The next day the Bonnies saw their undefeated season end at the hands of the Tar Heels.
Disappointing as it was to see the road end there, this team had accomplished and overcome so much throughout that historic, undefeated regular season.
Arguably its best win came over Bob Cousy’s Boston College team in the first round of the NCAA tournament, just days after Cousy guaranteed a win over the Brown and White.
Larry Weise, the coach of that team, and the winningest coach in St. Bonaventure history, knew he had something special brewing after the third game of the season.
“We went to Toledo in December, and they had beaten us in Olean the year before,” Weise said. “We won in overtime, and that changed everything. We just gelled.”
After the Toledo game, the Bonnies started rolling, with only two other teams taking them to overtime throughout the remainder of the year.
“From then on, we were just a scoring machine,” Weise said. “There wasn’t anybody that gave us much trouble.”

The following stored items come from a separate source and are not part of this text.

(* ===== verification/Annot.v ===== *)
(** * Annotated trees

    The link between the specification ([Trie.v]) and the state of a
    [MerkleTree]: an annotated tree is a trie of which every node is either in
    the slot map, under a key and with a (possibly stale) cached hash, or stored
    in the database. [res] lists the nodes with their paths and places; a
    context [ctx] is the part of the tree around a node, as the iterator
    leaves it on its way down. *)
From S2P Require Import Prelude Path External MerkleNode Trie.

Section Annot.
Context {F K : Type} `{StarkFelt F, !StarkHash F}.
Abbreviation Node := (Node F K).
Abbreviation NodeHandle := (NodeHandle F K).

Inductive atree : Type :=
| ALeaf (v : F)
| AStored (t : trie F)
| ABin (k : K) (ho : option F) (l r : atree)
| AEdge (k : K) (ho : option F) (p : BitVec) (c : atree).

Fixpoint strip (a : atree) : trie F :=
  match a with
  | ALeaf v => Leaf v
  | AStored t => t
  | ABin _ _ l r => Bin (strip l) (strip r)
  | AEdge _ _ p c => Edg p (strip c)
  end.

(** The handle a parent holds. *)
Definition ahandle (a : atree) : NodeHandle :=
  match a with
  | ALeaf v => Hash v
  | AStored t => Hash (trie_hash t)
  | ABin k _ _ _ | AEdge k _ _ _ => InMemory k
  end.

(** Leaves are not stored nodes. *)
Fixpoint agood (a : atree) : Prop :=
  match a with
  | ALeaf _ => True
  | AStored t => is_leaf t = false
  | ABin _ _ l r => agood l /\ agood r
  | AEdge _ _ _ c => agood c
  end.

(** ** Nodes and their places *)
Inductive place : Type :=
| Mem (k : K) (n : Node)
| Db (n : Node).

Abbreviation entries := (list (BitVec * place)).

(** The node of a stored subtree, and what is below it. *)
Definition tnode (path : BitVec) (t : trie F) : Node :=
  match t with
  | Leaf v => Edge (mkEdgeNode None (length path) [] (Hash v)) (* never stored *)
  | Bin l r => Binary (mkBinaryNode (Some (trie_hash t)) (length path) (Hash (trie_hash l)) (Hash (trie_hash r)))
  | Edg p c => Edge (mkEdgeNode (Some (trie_hash t)) (length path) p (Hash (trie_hash c)))
  end.

Fixpoint tres (path : BitVec) (t : trie F) : entries :=
  match t with
  | Leaf _ => []
  | Bin l r => (path, Db (tnode path t)) :: tres (path ++ [false]) l ++ tres (path ++ [true]) r
  | Edg p c => (path, Db (tnode path t)) :: tres (path ++ p) c
  end.

Definition bin_entry (k : K) (ho : option F) (path : BitVec) (l r : NodeHandle) : BitVec * place :=
  (path, Mem k (Binary (mkBinaryNode ho (length path) l r))).
Definition edge_entry (k : K) (ho : option F) (path p : BitVec) (c : NodeHandle) : BitVec * place :=
  (path, Mem k (Edge (mkEdgeNode ho (length path) p c))).

Fixpoint res (path : BitVec) (a : atree) : entries :=
  match a with
  | ALeaf _ => []
  | AStored t => tres path t
  | ABin k ho l r =>
      bin_entry k ho path (ahandle l) (ahandle r) :: res (path ++ [false]) l ++ res (path ++ [true]) r
  | AEdge k ho p c => edge_entry k ho path p (ahandle c) :: res (path ++ p) c
  end.

(** The nodes of the slot map among the entries. *)
Definition mems (l : entries) : list (K * Node) :=
  omap (M := list) (fun '(_, pl) => match pl with Mem k n => Some (k, n) | Db _ => None end) l.

(** A stored subtree, as an annotated tree; and once its node is loaded. *)
Definition astored (t : trie F) : atree :=
  match t with Leaf v => ALeaf v | _ => AStored t end.
Definition aloaded (k : K) (t : trie F) : atree :=
  match t with
  | Leaf v => ALeaf v
  | Bin l r => ABin k (Some (trie_hash t)) (astored l) (astored r)
  | Edg p c => AEdge k (Some (trie_hash t)) p (astored c)
  end.

Lemma strip_astored t : strip (astored t) = t.
Proof. by destruct t. Qed.
Lemma ahandle_astored t : ahandle (astored t) = Hash (trie_hash t).
Proof. by destruct t. Qed.
Lemma res_astored path t : res path (astored t) = tres path t.
Proof. by destruct t. Qed.
Lemma agood_astored t : agood (astored t).
Proof. by destruct t. Qed.

Lemma strip_aloaded k t : strip (aloaded k t) = t.
Proof. destruct t; cbn; by rewrite ?strip_astored. Qed.
Lemma agood_aloaded k t : agood (aloaded k t).
Proof. destruct t; cbn; auto using agood_astored. Qed.
Lemma ahandle_aloaded k t : is_leaf t = false -> ahandle (aloaded k t) = InMemory k.
Proof. by destruct t. Qed.

(** Loading a node moves its entry to the slot map. *)
Definition tbelow (path : BitVec) (t : trie F) : entries := drop 1 (tres path t).
Lemma tres_stored path t : is_leaf t = false -> tres path t = (path, Db (tnode path t)) :: tbelow path t.
Proof. by destruct t. Qed.
Lemma res_aloaded k path t :
  is_leaf t = false -> res path (aloaded k t) = (path, Mem k (tnode path t)) :: tbelow path t.
Proof. destruct t; cbn; intros; by rewrite ?ahandle_astored, ?res_astored. Qed.

(** ** Contexts, innermost frame first *)
Inductive frame : Type :=
| FBin (k : K) (ho : option F) (b : bool) (other : atree)  (* the hole is on side [b] *)
| FEdge (k : K) (ho : option F) (p : BitVec).
Abbreviation ctx := (list frame).

Definition frame_key (f : frame) : K := match f with FBin k _ _ _ | FEdge k _ _ => k end.
Definition frame_path (f : frame) : BitVec := match f with FBin _ _ b _ => [b] | FEdge _ _ p => p end.
Definition frame_plug (f : frame) (a : atree) : atree :=
  match f with
  | FBin k ho b o => if b then ABin k ho o a else ABin k ho a o
  | FEdge k ho p => AEdge k ho p a
  end.
Definition frame_node (f : frame) (path : BitVec) (h : NodeHandle) : Node :=
  match f with
  | FBin k ho b o =>
      Binary (if b then mkBinaryNode ho (length path) (ahandle o) h else mkBinaryNode ho (length path) h (ahandle o))
  | FEdge k ho p => Edge (mkEdgeNode ho (length path) p h)
  end.
Definition frame_res (f : frame) (path : BitVec) : entries :=
  match f with FBin _ _ b o => res (path ++ [negb b]) o | FEdge _ _ _ => [] end.
Definition frame_good (f : frame) : Prop := match f with FBin _ _ _ o => agood o | FEdge _ _ _ => True end.

Fixpoint cpath (C : ctx) : BitVec := match C with [] => [] | f :: C => cpath C ++ frame_path f end.
Fixpoint plug (C : ctx) (a : atree) : atree :=
  match C with [] => a | f :: C => plug C (frame_plug f a) end.
Fixpoint cres (C : ctx) (h : NodeHandle) : entries :=
  match C with
  | [] => []
  | f :: C => (cpath C, Mem (frame_key f) (frame_node f (cpath C) h)) :: frame_res f (cpath C) ++ cres C (InMemory (frame_key f))
  end.
(** What the iterator records on its way to the hole. *)
Fixpoint cheights (C : ctx) : list (K * nat) :=
  match C with [] => [] | f :: C => cheights C ++ [(frame_key f, length (cpath C))] end.
Definition cgood (C : ctx) : Prop := Forall frame_good C.

Lemma ahandle_frame_plug f a : ahandle (frame_plug f a) = InMemory (frame_key f).
Proof. by destruct f as [? ? []|]. Qed.

Lemma res_frame_plug f path a :
  res path (frame_plug f a) ≡ₚ
  (path, Mem (frame_key f) (frame_node f path (ahandle a))) :: frame_res f path ++ res (path ++ frame_path f) a.
Proof. destruct f as [k ho [] o|k ho p]; cbn; [done| |done]. by rewrite (comm (++)). Qed.

Lemma res_plug C a : res [] (plug C a) ≡ₚ cres C (ahandle a) ++ res (cpath C) a.
Proof.
  revert a. induction C as [|f C IH]; intros a; [done|]. cbn [plug].
  rewrite IH, ahandle_frame_plug, res_frame_plug. cbn. solve_Permutation.
Qed.

Lemma agood_plug C a : agood (plug C a) <-> cgood C /\ agood a.
Proof.
  unfold cgood. revert a. induction C as [|f C IH]; intros a; cbn; [naive_solver constructor|].
  rewrite IH, Forall_cons. destruct f as [k ho [] o|]; cbn; naive_solver.
Qed.

Lemma cheights_length C : length (cheights C) = length C.
Proof. induction C; [done|]. cbn. rewrite length_app. cbn. lia. Qed.

(** ** Paths of entries *)

(** The entries below [path] in a tree of height [n]. *)
Definition within (path : BitVec) (n : nat) (q : BitVec) : Prop :=
  path `prefix_of` q /\ length q < length path + n.

Lemma within_app path p n q : length p <= n -> within (path ++ p) (n - length p) q -> within path n q.
Proof.
  intros Hp [Hpre Hlen]. rewrite length_app in Hlen. split; [by eapply prefix_app_l|lia].
Qed.

Lemma within_self path n : 0 < n -> within path n path.
Proof. split; [done|lia]. Qed.

Lemma within_bit_disjoint path n q b : within (path ++ [b]) n q -> within (path ++ [negb b]) n q -> False.
Proof.
  intros [Hp _] [Hp' _]. destruct (prefix_weak_total _ _ _ Hp Hp') as [H1|H1];
    apply prefix_app_inv, prefix_cons_inv_1 in H1; by destruct b.
Qed.

Lemma within_below path p n : p <> [] -> within (path ++ p) n path -> False.
Proof. intros Hp [Hpre%prefix_length _]. rewrite length_app in Hpre. destruct p; [done|cbn in *; lia]. Qed.

Lemma within_step path b n q : within (path ++ [b]) n q -> within path (S n) q.
Proof. intros [Hp Hl]. rewrite length_app in Hl. cbn in Hl. split; [by eapply prefix_app_l|lia]. Qed.

Lemma trie_wf_height n t : trie_wf n t -> is_leaf t = false -> 0 < n.
Proof.
  destruct t as [|l r|p c]; cbn; [done|destruct n; [done|lia]|].
  intros (Hp & Hl & _). destruct p; [done|cbn in *; lia].
Qed.

Lemma tres_within path n t : trie_wf n t -> Forall (fun e => within path n e.1) (tres path t).
Proof.
  revert path n. induction t as [v|l IHl r IHr|p c IH]; intros path n Hwf; [constructor| |].
  - destruct n as [|n]; [done|]. destruct Hwf as [Hl Hr].
    apply Forall_cons. split; [apply within_self; lia|]. apply Forall_app.
    split; (eapply Forall_impl; [eauto|]); cbn; intros e He; revert He; apply within_step.
  - pose proof Hwf as (Hp & Hlen & Hc & _). apply Forall_cons.
    split; [apply within_self; by eapply trie_wf_height|].
    eapply Forall_impl; [eauto|]. intros e He. by eapply within_app.
Qed.

Lemma res_within path n a : trie_wf n (strip a) -> Forall (fun e => within path n e.1) (res path a).
Proof.
  revert path n. induction a as [v|t|k ho l IHl r IHr|k ho p c IH]; intros path n Hwf.
  - constructor.
  - by apply tres_within.
  - destruct n as [|n]; [done|]. destruct Hwf as [Hl Hr].
    apply Forall_cons. split; [apply within_self; lia|]. apply Forall_app.
    split; (eapply Forall_impl; [eauto|]); cbn; intros e He; revert He; apply within_step.
  - pose proof Hwf as (Hp & Hlen & Hc & _). apply Forall_cons.
    split; [apply within_self; by eapply trie_wf_height|].
    eapply Forall_impl; [eauto|]. intros e He. by eapply within_app.
Qed.

(** Entries of a binary node, of an edge: distinct paths. *)
Lemma NoDup_bin {A} path n (l r : list (BitVec * A)) (x : A) :
  Forall (fun e => within (path ++ [false]) n e.1) l ->
  Forall (fun e => within (path ++ [true]) n e.1) r ->
  NoDup l.*1 -> NoDup r.*1 -> NoDup ((path, x) :: l ++ r).*1.
Proof.
  rewrite !Forall_forall. intros Hl Hr Nl Nr. cbn. apply NoDup_cons. rewrite fmap_app. split.
  - rewrite elem_of_app, !list_elem_of_fmap. intros [(e & He & Hin)|(e & He & Hin)].
    + apply Hl in Hin. rewrite <- He in Hin. by apply within_below in Hin.
    + apply Hr in Hin. rewrite <- He in Hin. by apply within_below in Hin.
  - apply NoDup_app. split; [done|split; [|done]].
    intros q (e & He & Hin)%list_elem_of_fmap (e' & He' & Hin')%list_elem_of_fmap.
    apply Hl in Hin. apply Hr in Hin'. rewrite <- He in Hin. rewrite <- He' in Hin'.
    by apply (within_bit_disjoint _ _ _ _ Hin).
Qed.

Lemma NoDup_edge {A} path p n (l : list (BitVec * A)) (x : A) :
  p <> [] -> Forall (fun e => within (path ++ p) n e.1) l -> NoDup l.*1 -> NoDup ((path, x) :: l).*1.
Proof.
  rewrite Forall_forall. intros Hp Hl Nl. cbn. apply NoDup_cons. split; [|done].
  intros (e & He & Hin)%list_elem_of_fmap. apply Hl in Hin. rewrite <- He in Hin.
  by apply within_below in Hin.
Qed.

Lemma tres_NoDup path n t : trie_wf n t -> NoDup (tres path t).*1.
Proof.
  revert path n. induction t as [v|l IHl r IHr|p c IH]; intros path n Hwf; [constructor| |].
  - destruct n as [|n]; [done|]. destruct Hwf as [Hl Hr].
    eapply (NoDup_bin path n); eauto using tres_within.
  - destruct Hwf as (Hp & _ & Hc & _). eapply NoDup_edge; eauto using tres_within.
Qed.

Lemma res_NoDup path n a : trie_wf n (strip a) -> NoDup (res path a).*1.
Proof.
  revert path n. induction a as [v|t|k ho l IHl r IHr|k ho p c IH]; intros path n Hwf.
  - constructor.
  - by eapply tres_NoDup.
  - destruct n as [|n]; [done|]. destruct Hwf as [Hl Hr].
    eapply (NoDup_bin path n); eauto using res_within.
  - destruct Hwf as (Hp & _ & Hc & _). eapply NoDup_edge; eauto using res_within.
Qed.

(** At full height there is a leaf. *)
Lemma leaf_at_height (a : atree) : trie_wf 0 (strip a) -> agood a -> exists v, a = ALeaf v.
Proof.
  destruct a as [v|t|k ho l r|k ho p c]; cbn.
  - eauto.
  - intros Hwf Hg. pose proof (trie_wf_height _ _ Hwf Hg); lia.
  - done.
  - intros (Hp & Hl & _). destruct p; [done|cbn in *; lia].
Qed.

(** ** The trie in a context *)

(** Well-formedness of the part in the hole, and of the tree around any
    replacement that keeps the edges maximal. *)
Lemma plug_wf n C a :
  trie_wf n (strip (plug C a)) ->
  length (cpath C) <= n /\ trie_wf (n - length (cpath C)) (strip a) /\
  (forall a', trie_wf (n - length (cpath C)) (strip a') ->
     (is_edge (strip a') = true -> is_edge (strip a) = true \/ (match C with FEdge _ _ _ :: _ => False | _ => True end)) ->
     trie_wf n (strip (plug C a'))).
Proof.
  revert a. induction C as [|f C IH]; intros a Hwf; cbn [plug cpath] in *.
  { cbn. rewrite Nat.sub_0_r. split; [lia|]. split; [done|]. auto. }
  destruct (IH _ Hwf) as (Hlen & Ha & Hrepl). rewrite length_app.
  destruct f as [k ho b o|k ho p]; cbn [frame_path frame_plug length] in *.
  - destruct (n - length (cpath C)) as [|n'] eqn:Hn; [by destruct b|].
    assert (n - (length (cpath C) + 1) = n') as -> by lia.
    assert (trie_wf n' (strip a) /\ trie_wf n' (strip o)) as [Ha' Ho] by (destruct b; cbn in Ha; tauto).
    split; [lia|]. split; [done|]. intros a' Hwf' _. apply Hrepl; [by destruct b|]. by destruct b.
  - destruct Ha as (Hp & Hl & Hc & He). rewrite Nat.sub_add_distr.
    split; [lia|]. split; [done|]. intros a' Hwf' Hedge. apply Hrepl.
    + cbn. repeat split; try done. destruct (is_edge (strip a')); [|done].
      destruct Hedge as [Hedge|[]]; [done|]. cbn in Hedge. congruence.
    + cbn. by left.
Qed.

Lemma trie_insert_plug C a a' k v :
  trie_insert (strip a) k v = strip a' ->
  trie_insert (strip (plug C a)) (cpath C ++ k) v = strip (plug C a').
Proof.
  revert a a' k. induction C as [|f C IH]; intros a a' k Hins; [done|].
  cbn [plug cpath]. rewrite <- app_assoc. apply IH.
  destruct f as [kf ho b o|kf ho p]; cbn [frame_path frame_plug strip].
  - destruct b; cbn; by rewrite Hins.
  - by rewrite trie_insert_edge_match, Hins.
Qed.

Lemma trie_lookup_plug C a k : trie_lookup (strip (plug C a)) (cpath C ++ k) = trie_lookup (strip a) k.
Proof.
  revert a k. induction C as [|f C IH]; intros a k; [done|].
  cbn [plug cpath]. rewrite <- app_assoc, IH.
  destruct f as [kf ho b o|kf ho p]; cbn [frame_path frame_plug strip]; [by destruct b|].
  by rewrite trie_lookup_edge.
Qed.

(** Deletion in a context that does not merge with the hole. *)
Lemma trie_delete_plug n C a a' k :
  trie_wf n (strip (plug C a)) ->
  trie_delete (strip a) k = Some (strip a') ->
  (is_edge (strip a') = true -> match C with FEdge _ _ _ :: _ => False | _ => True end) ->
  trie_delete (strip (plug C a)) (cpath C ++ k) = Some (strip (plug C a')).
Proof.
  revert a a' k. induction C as [|f C IH]; intros a a' k Hwf Hdel Hedge; [done|].
  cbn [plug cpath] in *. rewrite <- app_assoc. destruct (plug_wf _ _ _ Hwf) as (_ & Hf & _). apply IH; [done| |].
  - destruct f as [kf ho b o|kf ho p]; cbn [frame_path frame_plug strip].
    + destruct b; cbn; by rewrite Hdel.
    + cbn. rewrite drop_app_length, Hdel. cbn. f_equal.
      destruct (strip a') as [| |p' c']; [done|done|]. by destruct Hedge.
  - destruct f as [kf ho b o|kf ho p]; cbn; [by destruct b|]. intros _.
    destruct C as [|[|kf' ho' p'] C]; [done|done|]. cbn [plug frame_plug] in Hwf.
    destruct (plug_wf _ _ _ Hwf) as (_ & Hf' & _). cbn in Hf'. naive_solver.
Qed.
End Annot.
Arguments atree : clear implicits.
Arguments frame : clear implicits.
Arguments place : clear implicits.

Hayes recalled what it was like when this team didn’t steamroll an opponent.
“In our last regular season game at Fairfield we beat them in overtime,” Hayes said. “The locker room was like a funeral parlor after the game. We usually kicked someone’s ass when we played them.”
Hayes was the team’s third-leading scorer that year, the only year in which he played a full season of varsity basketball at St. Bonaventure.
Just two years earlier, Hayes averaged nearly 35 points per game on the school’s freshman team, leading all freshmen in the country in scoring.
The man Hayes beat out for the freshman scoring title that season was UCLA sensation Lew Alcindor. The NBA Hall of Famer now known as Kareem Abdul-Jabbar.
Unfortunately, a knee injury suffered in the preseason of Hayes’s sophomore year limited both that and his senior seasons.
“As a freshman nobody on the varsity team could stop him underneath the basket,” Weise said. “Even at 75, 80 percent, John was a really good player. If he hadn’t gotten hurt, he would have been right up there with Tom Stith and Lanier as Bonaventure’s best players.”
Hayes’s response when asked if he ever fully recovered from that injury was blunt.
Despite never playing on the varsity team at full health, Hayes was an instrumental part of a team that ended the year ranked third in the AP poll.
“It was such an awesome experience to be part of that undefeated regular season,” Hayes said. “I can’t imagine that it will ever be duplicated.”
While it hasn’t been duplicated, 50 years later this Bonnies team had an incredible run of its own, one that didn’t go unnoticed by the men who donned the Brown and White before them.
Satalin, who now provides color commentary on Syracuse basketball radio broadcasts, had a courtside seat to the Bonnies’ first ever win in the Carrier Dome last December.
“I was thrilled,” Satalin said. “People were asking me ‘Who are you rooting for tonight,’ and I said, ‘Listen, I played at St. Bonaventure, coached there, met my wife there, and my kids were born there. Of course, I’m rooting for St. Bonaventure!’”
Both he and Weise attributed much of the team’s success to current head coach, Mark Schmidt.
“I think Mark is one of the best coaches in the business today,” Weise said. “I like the way his kids play. They’re very unselfish and they play with a lot of spirit and intensity which is a credit to him.”
“If he isn’t the best coach in Bonaventure history, he’s certainly right there,” Satalin said.
The investment these men had in this team, 50 years later, is a true testament to what it means to be a Bonnie.
What makes this small school, of less than 2,000 undergraduate students, in western New York so special is that tight-knit bond between students, alumni and faculty that can’t be broken.
“We weren’t just a team but an extended family,” Lanier said. “50 years later, we truly care about each other!”